Tyrannosaur (2011)
★★★★ / ★★★★

A man leaves a bar so angry, he ends up kicking his dog dead. After a sharp yelp and its body lie limp on the ground, Joseph (Peter Mullan) realizes what he has done, picks up his friend’s carcass, and takes it home. The next day, he gets involved in a pub brawl with three young men playing pool. The first ends up unconscious, the second manages to escape, and the third cowering in fear. Horrified with what he has just done, Joseph leaves the pub and goes into a shop run by Hannah (Olivia Colman). Sensing that the man before her is deeply troubled, she asks if it is all right for her to pray to God for him.

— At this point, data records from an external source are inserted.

Lemma checks_probe_read (e : gmap path Entry) config n :
  checks e (Probe.read config (Z.of_nat (S n))) (probe_spec e config n).
Proof.
  apply checks_bind, checks_read_regular.
  2: { intros Hn. split; [done|]. intros Hc self (bytes & l & read & Hb & _) _ _ Hreg. exfalso. destruct Hn as [?|Hn]; [done|].
       apply Hn. pose proof Hb as (f & Hf & _). exists bytes, f. split_and!; [done|done|by apply (Hreg _ _ Hf)]. }
  intros bytes _ Hbytes _ _. apply checks_bind, checks_parsed.
  destruct (providers_from_slice bytes) as [l|] eqn:El; cbn [ok_or].
  2: { split; [done|]. intros _ self (bytes' & l & read & Hb & Hl & _). rewrite (content_fun _ _ _ _ _ _ Hb Hbytes) in Hl. congruence. }
  assert (forall self, commands_read e config self -> exists read, (1 <= length l <= MAX_TARGETS)%nat /\
    Forall2 (provider_read e config) l read /\ new_provider (map snd read) = Ok (network_of self) /\ identities self = map fst read) as Hcmd.
  { intros self (bytes' & l' & read & Hb & Hl & Hlen & Hr). rewrite (content_fun _ _ _ _ _ _ Hb Hbytes), El in Hl.
    injection Hl as <-. by exists read. }
  destruct (_ || _) eqn:Eg.
  { apply checks_end. split; [done|]. intros _ self Hself Hn. destruct (Hcmd self Hself) as (read & Hlen & Hr & _ & Hids).
    rewrite Hids, length_map, <- (Forall2_length _ _ _ Hr) in Hn. exfalso. revert Eg.
    destruct (Nat.eqb_spec (length l) 0), (Nat.ltb_spec MAX_TARGETS (length l)), (Z.eqb_spec (Z.of_nat (S n)) 0),
      (Z.ltb_spec (Z.of_nat (length l)) (Z.of_nat (S n))); try done; lia. }
  rewrite !orb_false_iff, Z.ltb_ge in Eg. destruct Eg as (_ & Hn).
  apply checks_bind. eapply checks_mono; [apply checks_providers|]. intros [out|o] [Hres Htot].
  - destruct (Hres out eq_refl) as [_ Hsel]. destruct (Hsel n) as (p & i & c & Hp & Hi & -> & Hc); [done|lia|].
    apply checks_parsed. cbn [ok_or]. split; [|done]. intros c' [= <-]. by exists bytes, l, p, i.
  - split; [done|]. intros Hc self Hself _ Hpins Hreg. destruct (Hcmd self Hself) as (read & _ & Hr & Hnew & Hids).
    apply (Htot Hc (map fst read)).
    + apply Forall2_fmap_r. eapply Forall2_impl; [exact Hr|]. by intros p r [? _].
    + pose proof Hnew as (_ & Hnd & _)%new_provider_iff. rewrite map_map in Hnd |- *. erewrite map_ext_in; [exact Hnd|].
      intros r Hin. apply list_elem_of_In in Hin. apply list_elem_of_lookup_1 in Hin as [k Hk].
      destruct (Forall2_lookup_r _ _ _ _ _ Hr Hk) as (p & _ & _ & (_ & E & _)). by rewrite E.
    + rewrite Hids in Hpins. eapply Forall_impl; [exact Hpins|]. intros i Hi. split; [apply not_elem_of_nil|done].
    + intros k p i _. by eapply commands_selectable.
Qed.
End Agree.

“Tyrannosaur,” written and directed by Paddy Considine, is about a constant battle with inner demons but the demons are not explained, only observed. Coupled with intense and calculated performances by Mullan and Colman, the human afflictions are unveiled with poetry and their consequences with realism.

It is almost as if Mullan intends to play Joseph as straddling the line between sanity and insanity. The suggestion as well as the actual acts of violence are ugly to imagine and look at, but the camera has the tendency to linger on the central character’s reaction once an action has been taken. The way he is jolted into awareness after it is too late to undo a deed is similar to that of someone who has snapped out of a hypnosis or trance.

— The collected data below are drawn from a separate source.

(* ===== verification/ProbeRun.v ===== *)
(** What a run of the probe means: its verdict is that of one evaluation verified under the pinned key, so it is
    positive against the service of that key; its text file is replaced as a whole; and its exit code says so. *)
From stdpp Require Import base list gmap strings.
From Stdlib Require Import ZArith Lia.
From S2P Require Import Prelude Sss Crypto Wire Float64 Text ServiceMetrics Service Frontend Envelope Observation Net Stack KeyFile EventDaemon FileLogic Providers Probe ProbeConfig.
Import Probe.

Open Scope Z_scope.

(** * The verdict *)

Section Verdict.
Context `{FileSystem} `{ProvidersJson} `{PrimitiveLaws} `{HttpLaws} `{HttpClientLaws} {R : Type} `{Rng R}.
Context (send : TlsClient -> Url -> HttpRequest -> Z -> SendAnswer) (expiry : list Z -> option Z).

(** The pinned key of a configuration verified an evaluation that came back for a fresh blind. *)
Definition verified (c : Configured) (rng : R) (now : Z) : Prop :=
  exists state point rng' evaluation output,
    is_ok (server_public_key_from_bytes (public_key (binding c))) = true /\
    blind_with_entropy PROBE_INPUT rng = (Ok (state, point), rng') /\
    (Net.exchange send (network c) (binding c) point (now + EXCHANGE_BUDGET)).1 = Some (Ok evaluation) /\
    finalize state evaluation (public_key (binding c)) = Ok output.

Lemma server_public_key_same bytes pin : server_public_key_from_bytes bytes = Ok pin -> pin = bytes.
Proof.
  unfold server_public_key_from_bytes. destruct (deserialize_elem bytes); simpl; [|done]. case_bool_decide; [|done]. by intros [= <-].
Qed.

Lemma evaluate_once_Ok c rng now :
  is_ok (evaluate_once send false true expiry c rng now).1 = true <-> verified c rng now.
Proof.
  unfold evaluate_once, verified. destruct (server_public_key_from_bytes (public_key (binding c))) as [pin|e] eqn:Epin; cbn [is_ok].
  2: { split; [done|]. by intros (? & ? & ? & ? & ? & ? & _). }
  apply server_public_key_same in Epin as ->.
  destruct (blind_with_entropy PROBE_INPUT rng) as [[[st p]|e] rng'] eqn:Eb; cbn [fst].
  2: { split; [done|]. by intros (? & ? & ? & ? & ? & _ & ? & _). }
  unfold evaluate_binding_observed. cbn [negb].
  destruct (Net.exchange send (network c) (binding c) p (now + EXCHANGE_BUDGET)) as [[[ev|e]|] cert] eqn:Ex; cbn.
  - destruct (finalize st ev (public_key (binding c))) as [out|e] eqn:Ef; cbn.
    + split; [|done]. intros _. exists st, p, rng', ev, out. by rewrite Ex.
    + split; [done|]. intros (st' & p' & r' & ev' & out & _ & E & E' & E''). injection E as <- <- <-. rewrite Ex in E'.
      cbn in E'. congruence.
  - split; [done|]. intros (st' & p' & r' & ev' & out & _ & E & E' & _). injection E as <- <- <-. by rewrite Ex in E'.
  - split; [done|]. intros (st' & p' & r' & ev' & out & _ & E & E' & _). injection E as <- <- <-. by rewrite Ex in E'.
Qed.

(** Failures are not called a success. *)
Lemma evaluate_once_Err c rng now o : (evaluate_once send false true expiry c rng now).1 = Err o -> o <> Success.
Proof.
  unfold evaluate_once. destruct (server_public_key_from_bytes _); [|by intros [= <-]].
  destruct (blind_with_entropy PROBE_INPUT rng) as [[[st p]|e] rng']; cbn [fst]; [|by intros [= <-]].
  destruct (observed_evaluation _) as [ev|e]; cbn; [|by destruct e; intros [= <-]].
  destruct (finalize st ev _) as [out|e]; cbn; [done|]. by destruct e; intros [= <-].
Qed.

As the capacity for evil is found in all of us, so is Joseph’s capacity to do good, as recognized by Hannah. Although Hannah is a Christian, Colman makes the smart decision to play her as someone who hangs onto her religion almost as a source of escape. Her life at home, especially when her husband, James (Eddie Marsan), comes in after a day’s work, is most abusive. Images where we are witness to Hannah being humiliated and functioning as a punching bag are nothing short devastating. Still, Colman plays Hannah with a sort of sick dignity afterwards, coming to work the next day covered in bruises as if they were badges of honor, proof to herself (and maybe others, too), that she is strong because she has endured.

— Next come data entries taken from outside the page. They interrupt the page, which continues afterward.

(** * The create-project modal of review-app

    A shallow embedding of [src/components/Modals/ProjectModal.tsx]:
    the zod form schema, the submission handler [handleCreateProject]
    and the dismiss guard [validateProjectPresence], with the properties
    the specification states about them. *)

From stdpp Require Import gmap strings list fin_maps.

Living a life in fear is a life not truly lived is its most powerful recurring theme. There is Hannah and her violent husband, a neighborhood kid and his mother’s boyfriend’s dog, Joseph and his thoughts about his life amounting to nothing more than anger that spills and floods, and Joseph’s dying best friend who is afraid that he will die knowing that his own daughter hates him. Each strand is not given equal time but they are allowed to mature, sometimes in the most surprising rate. It does not feel like observing events in a film but that of lives which happen to be captured on celluloid.

It avoids a romantic relationship between Joseph and Hannah, appropriate because there is nothing romantic about the issues the picture tackles. Instead, Joseph tells Hannah about his deceased wife, how he called her “Tyrannosaur” because she was a big lady, citing a scene in Steven Spielberg’s “Jurassic Park” prior to the cloned carnivore attacking the children. But I think a Tyrannosaur is also a metaphor for a bully, like the neighborhood dog and James. Most importantly, Joseph, too, is a Tyrannosaur, rampaging and causing destruction wherever he goes. Perhaps it is in his nature.